**WHAT THIS TASK INVOLVES**
Return the full set of entries exactly. Omit none.
___ MATERIAL TO PROCESS ___
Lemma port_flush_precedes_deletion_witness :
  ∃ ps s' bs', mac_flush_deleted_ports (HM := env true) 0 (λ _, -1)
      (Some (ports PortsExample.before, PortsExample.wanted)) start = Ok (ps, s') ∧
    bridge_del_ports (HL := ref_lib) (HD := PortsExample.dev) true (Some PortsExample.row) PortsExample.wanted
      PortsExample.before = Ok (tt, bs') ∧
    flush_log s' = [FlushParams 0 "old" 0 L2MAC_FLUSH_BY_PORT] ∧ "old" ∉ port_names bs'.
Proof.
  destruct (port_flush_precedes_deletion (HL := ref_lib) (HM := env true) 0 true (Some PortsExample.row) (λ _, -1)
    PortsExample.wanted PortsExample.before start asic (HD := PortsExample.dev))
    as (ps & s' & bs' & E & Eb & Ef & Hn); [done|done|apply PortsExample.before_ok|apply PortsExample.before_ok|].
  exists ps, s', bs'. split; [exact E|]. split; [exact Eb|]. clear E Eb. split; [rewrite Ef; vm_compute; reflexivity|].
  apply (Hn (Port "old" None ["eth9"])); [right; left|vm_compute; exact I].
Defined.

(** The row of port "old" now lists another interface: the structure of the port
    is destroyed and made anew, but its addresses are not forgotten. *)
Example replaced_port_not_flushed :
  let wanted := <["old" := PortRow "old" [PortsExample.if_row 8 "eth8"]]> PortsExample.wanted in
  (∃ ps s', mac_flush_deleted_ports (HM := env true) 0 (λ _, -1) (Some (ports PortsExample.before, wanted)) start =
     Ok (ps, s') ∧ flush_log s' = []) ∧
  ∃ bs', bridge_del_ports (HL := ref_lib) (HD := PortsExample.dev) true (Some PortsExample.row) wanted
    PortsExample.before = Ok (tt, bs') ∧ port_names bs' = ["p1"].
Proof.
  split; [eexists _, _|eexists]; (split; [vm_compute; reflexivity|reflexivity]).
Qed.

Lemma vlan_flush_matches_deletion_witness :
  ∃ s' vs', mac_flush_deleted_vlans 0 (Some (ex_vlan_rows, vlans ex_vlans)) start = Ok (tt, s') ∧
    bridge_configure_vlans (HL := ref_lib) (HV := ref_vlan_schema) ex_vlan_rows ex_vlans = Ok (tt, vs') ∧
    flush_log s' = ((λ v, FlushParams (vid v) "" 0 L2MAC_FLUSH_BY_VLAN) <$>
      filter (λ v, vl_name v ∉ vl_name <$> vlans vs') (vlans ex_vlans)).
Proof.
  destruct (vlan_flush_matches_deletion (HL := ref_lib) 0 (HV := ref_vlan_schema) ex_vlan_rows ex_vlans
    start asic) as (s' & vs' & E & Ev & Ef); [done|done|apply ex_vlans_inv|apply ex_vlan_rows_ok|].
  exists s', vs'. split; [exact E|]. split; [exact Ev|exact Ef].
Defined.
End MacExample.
___
**OUTPUT OF THE EXERCISE**
Lemma port_flush_precedes_deletion_witness :
  ∃ ps s' bs', mac_flush_deleted_ports (HM := env true) 0 (λ _, -1)
      (Some (ports PortsExample.before, PortsExample.wanted)) start = Ok (ps, s') ∧
    bridge_del_ports (HL := ref_lib) (HD := PortsExample.dev) true (Some PortsExample.row) PortsExample.wanted
      PortsExample.before = Ok (tt, bs') ∧
    flush_log s' = [FlushParams 0 "old" 0 L2MAC_FLUSH_BY_PORT] ∧ "old" ∉ port_names bs'.
Proof.
  destruct (port_flush_precedes_deletion (HL := ref_lib) (HM := env true) 0 true (Some PortsExample.row) (λ _, -1)
    PortsExample.wanted PortsExample.before start asic (HD := PortsExample.dev))
    as (ps & s' & bs' & E & Eb & Ef & Hn); [done|done|apply PortsExample.before_ok|apply PortsExample.before_ok|].
  exists ps, s', bs'. split; [exact E|]. split; [exact Eb|]. clear E Eb. split; [rewrite Ef; vm_compute; reflexivity|].
  apply (Hn (Port "old" None ["eth9"])); [right; left|vm_compute; exact I].
Defined.

(** The row of port "old" now lists another interface: the structure of the port
    is destroyed and made anew, but its addresses are not forgotten. *)
Example replaced_port_not_flushed :
  let wanted := <["old" := PortRow "old" [PortsExample.if_row 8 "eth8"]]> PortsExample.wanted in
  (∃ ps s', mac_flush_deleted_ports (HM := env true) 0 (λ _, -1) (Some (ports PortsExample.before, wanted)) start =
     Ok (ps, s') ∧ flush_log s' = []) ∧
  ∃ bs', bridge_del_ports (HL := ref_lib) (HD := PortsExample.dev) true (Some PortsExample.row) wanted
    PortsExample.before = Ok (tt, bs') ∧ port_names bs' = ["p1"].
Proof.
  split; [eexists _, _|eexists]; (split; [vm_compute; reflexivity|reflexivity]).
Qed.

Lemma vlan_flush_matches_deletion_witness :
  ∃ s' vs', mac_flush_deleted_vlans 0 (Some (ex_vlan_rows, vlans ex_vlans)) start = Ok (tt, s') ∧
    bridge_configure_vlans (HL := ref_lib) (HV := ref_vlan_schema) ex_vlan_rows ex_vlans = Ok (tt, vs') ∧
    flush_log s' = ((λ v, FlushParams (vid v) "" 0 L2MAC_FLUSH_BY_VLAN) <$>
      filter (λ v, vl_name v ∉ vl_name <$> vlans vs') (vlans ex_vlans)).
Proof.
  destruct (vlan_flush_matches_deletion (HL := ref_lib) 0 (HV := ref_vlan_schema) ex_vlan_rows ex_vlans
    start asic) as (s' & vs' & E & Ev & Ef); [done|done|apply ex_vlans_inv|apply ex_vlan_rows_ok|].
  exists s', vs'. split; [exact E|]. split; [exact Ev|exact Ef].
Defined.
End MacExample.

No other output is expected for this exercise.